Mr. Chiang, 57, became Advanta Corp.'s vice president as well as senior vice president for its international unit on Jan. 1. He had been senior vice president and general manager for MasterCard International's greater China region, based in Taiwan.

Mr. Chaing, who will be based in Advanta's Horsham, Pa., headquarters, is the latest of several former MasterCard employees to join Advanta.

"Hank's appointment represents a major step towards Advanta's goal of expanding its services internationally," said Jim Allhusen, the Advanta executive vice president to whom Mr. Chiang reports.

Advanta Corp. chief executive officer Alex W. "Pete" Hart, a former MasterCard CEO who joined the company two years ago, has indicated that international expansion is a top priority.

Other ex-MasterCard executives who followed Mr. Hart to Advanta are senior vice presidents Arthur D. Kranzley and James W. Johns.

Advanta launched its international venture last June with the Royal Bank of Scotland. Their company, RBS Advanta in Edinburgh, will issue MasterCard and Visa cards in the United Kingdom.

Advanta, which has $7 billion in credit card receivables and is the nation's 14th-largest credit card issuer, also is active in home equity lending.

"They'll be looking to export bank card strategies into the rest of Europe and down the line," said Thomas P. Facciola, an analyst with Salomon Brothers Inc.

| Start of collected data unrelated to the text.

(* ===== verification/QuadDivTheory.v ===== *)
(** Division of quads is right: [__qdivrem] returns, whatever is on the stack,
    the quotient and the remainder of its arguments, with no access outside its
    arrays, for every divisor other than 0. *)

From stdpp Require Import base list.
From S2P Require Import Prelude Quad QuadTheory QuadDiv.

Module QuadDivTheory.
Import Quad QuadTheory QuadDiv.

#[local] Opaque Z.pow.

(** ** Arrays of digits *)

Definition dg (a : list Z) (i : Z) : Z := a !!! Z.to_nat i.
Definition upd (a : list Z) (i x : Z) : list Z := <[Z.to_nat i := x]> a.

(** An array of five digits. *)
Record ok (a : list Z) : Prop := {
  ok_length : length a = 5%nat;
  ok_digit i : 0 ≤ dg a i < 65536
}.

Lemma aget_dg a i : length a = 5%nat → 0 ≤ i < 5 → aget a i = Ok (dg a i).
Proof.
  intros Hl Hi. destruct (lookup_lt_is_Some_2 a (Z.to_nat i)) as [x Hx]; [lia|].
  assert (aget a i = Ok x) as -> by (apply aget_Ok; split; [lia|done]). unfold dg. by rewrite (list_lookup_total_correct _ _ _ Hx).
Qed.

Lemma aset_upd a i x : length a = 5%nat → 0 ≤ i < 5 → aset a i x = Ok (upd a i x).
Proof. intros Hl Hi. apply aset_in_bounds. rewrite Hl. lia. Qed.

Lemma length_upd a i x : length (upd a i x) = length a.
Proof. apply length_insert. Qed.

Lemma dg_upd_eq a i x : length a = 5%nat → 0 ≤ i < 5 → dg (upd a i x) i = x.
Proof. intros. unfold dg, upd. apply list_lookup_total_insert_eq. lia. Qed.

Lemma dg_upd_ne a i j x : 0 ≤ i → 0 ≤ j → i ≠ j → dg (upd a i x) j = dg a j.
Proof. intros. unfold dg, upd. apply list_lookup_total_insert_ne. lia. Qed.

Lemma dg_neg a i : i ≤ 0 → dg a i = dg a 0.
Proof. intros. unfold dg. by replace (Z.to_nat i) with 0%nat by lia. Qed.

Lemma ok_upd a i x : ok a → 0 ≤ i < 5 → 0 ≤ x < 65536 → ok (upd a i x).
Proof.
  intros [Hl Hd] Hi Hx. split; [by rewrite length_upd|]. intros j. unfold dg, upd.
  destruct (decide (Z.to_nat i = Z.to_nat j)) as [E|E].
  - rewrite E, list_lookup_total_insert_eq by lia. done.
  - rewrite list_lookup_total_insert_ne by done. apply (Hd j).
Qed.

(** ** The value of a range of digits *)

Definition pw (k : nat) : Z := 65536 ^ Z.of_nat k.

Lemma pw_0 : pw 0 = 1. Proof. reflexivity. Qed.
Lemma pw_S k : pw (S k) = 65536 * pw k.
Proof. unfold pw. rewrite Nat2Z.inj_succ, Z.pow_succ_r by lia. done. Qed.
Lemma pw_add k l : pw (k + l) = pw k * pw l.
Proof. unfold pw. rewrite Nat2Z.inj_add, Z.pow_add_r by lia. done. Qed.
Lemma pw_pos k : 0 < pw k.
Proof. apply Z.pow_pos_nonneg; lia. Qed.
Lemma pw_mono k l : (k ≤ l)%nat → pw k ≤ pw l.
Proof. intros. apply Z.pow_le_mono_r; lia. Qed.
#[local] Opaque pw.

(** The [k] digits that end at index [e]. *)
Fixpoint low (a : list Z) (e : Z) (k : nat) : Z :=
  match k with
  | O => 0
  | S k => low a e k + dg a (e - Z.of_nat k) * pw k
  end.

Lemma low_S a e k : low a e (S k) = low a e k + dg a (e - Z.of_nat k) * pw k.
Proof. done. Qed.

Lemma low_range a e k : ok a → 0 ≤ low a e k < pw k.
Proof.
  intros [_ Hd]. induction k as [|k IH]; [cbn; rewrite pw_0; lia|]. rewrite low_S, pw_S.
  pose proof (Hd (e - Z.of_nat k)). pose proof (pw_pos k). nia.
Qed.

Lemma low_ext a b e k : (∀ i, e - Z.of_nat k < i ≤ e → dg a i = dg b i) → low a e k = low b e k.
Proof.
  induction k as [|k IH]; intros H; [done|]. rewrite !low_S, IH, (H (e - Z.of_nat k)); [done|lia|].
  intros i Hi. apply H. lia.
Qed.

Lemma low_zero a e k : (∀ i, e - Z.of_nat k < i ≤ e → dg a i = 0) → low a e k = 0.
Proof.
  induction k as [|k IH]; intros H; [done|]. rewrite low_S, IH, (H (e - Z.of_nat k)); [lia|lia|].
  intros i Hi. apply H. lia.
Qed.

Lemma low_split a e k l : low a e (k + l) = low a e k + low a (e - Z.of_nat k) l * pw k.
Proof.
  induction l as [|l IH]; [rewrite Nat.add_0_r; cbn; lia|]. rewrite Nat.add_succ_r, !low_S, IH, pw_add.
  replace (e - Z.of_nat (k + l)) with (e - Z.of_nat k - Z.of_nat l) by lia. lia.
Qed.

(** The last digit apart. *)
Lemma low_last a e k : low a e (S k) = dg a e + 65536 * low a (e - 1) k.
Proof.
  pose proof (low_split a e 1 k) as H. change (1 + k)%nat with (S k) in H. rewrite H. cbn [low].
  rewrite pw_S, pw_0, Z.sub_0_r. change (Z.of_nat 1) with 1. lia.
Qed.

(** A number other than 0 has a digit other than 0. *)
Lemma low_nonzero a e k : low a e k ≠ 0 → ∃ i, e - Z.of_nat k < i ≤ e ∧ dg a i ≠ 0.
Proof.
  induction k as [|k IH]; intros H; [done|]. destruct (decide (low a e k = 0)) as [E|E].
  - exists (e - Z.of_nat k). split; [lia|]. intros E'. apply H. rewrite low_S, E, E'. done.
  - destruct (IH E) as (i & Hi & Hd). exists i. split; [lia|done].
Qed.

(** Digits outside a range an array operation keeps. *)
Definition same_outside (a b : list Z) (lo hi : Z) : Prop := ∀ i, 0 ≤ i → i < lo ∨ hi < i → dg b i = dg a i.

Lemma same_outside_refl a lo hi : same_outside a a lo hi.
Proof. by intros i. Qed.

Lemma same_outside_upd a i x : 0 ≤ i → same_outside a (upd a i x) i i.
Proof. intros Hi j Hj Hne. apply dg_upd_ne; lia. Qed.

Lemma same_outside_trans a b c lo hi lo' hi' : same_outside a b lo hi → same_outside b c lo' hi' →
  same_outside a c (Z.min lo lo') (Z.max hi hi').
Proof. intros H1 H2 i Hi Hne. rewrite H2, H1 by lia. done. Qed.

Lemma same_outside_weaken a b lo hi lo' hi' : same_outside a b lo hi → lo' ≤ lo → hi ≤ hi' → same_outside a b lo' hi'.
Proof. intros H ?? i Hi Hne. apply H; lia. Qed.

Lemma low_same a b lo hi e k : same_outside a b lo hi → Z.of_nat k ≤ e + 1 → e < lo ∨ hi ≤ e - Z.of_nat k →
  low b e k = low a e k.
Proof. intros H He Hd. apply low_ext. intros i Hi. apply H; lia. Qed.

He said Mr. Chiang's appointment may indicate "they want to start thinking" about Asia.

"The Asian market is very different from that of Europe," said Mr. Facciola. "With the exception of Hong Kong, credit cards are not yet big business there as a lending vehicle."

An Advanta spokeswoman said the company is "looking at selected markets around the world," but has not announced specific initiatives other than in the U.K.

In an interview, Mr. Chiang said he had grown tired of his assignment trying to pave the way for credit card acceptance in China, and was looking for a more direct role in affecting a company's policy.

MasterCard did not comment on Mr. Chiang's departure.

Mr. Chiang, who earned a PhD in management from the University of California at Los Angeles, also was senior vice president and chief financial officer at First Interstate Service Co. in Torrance, Calif., a unit of First Interstate Bancorp, where Mr. Hart was an executive vice president before joining MasterCard.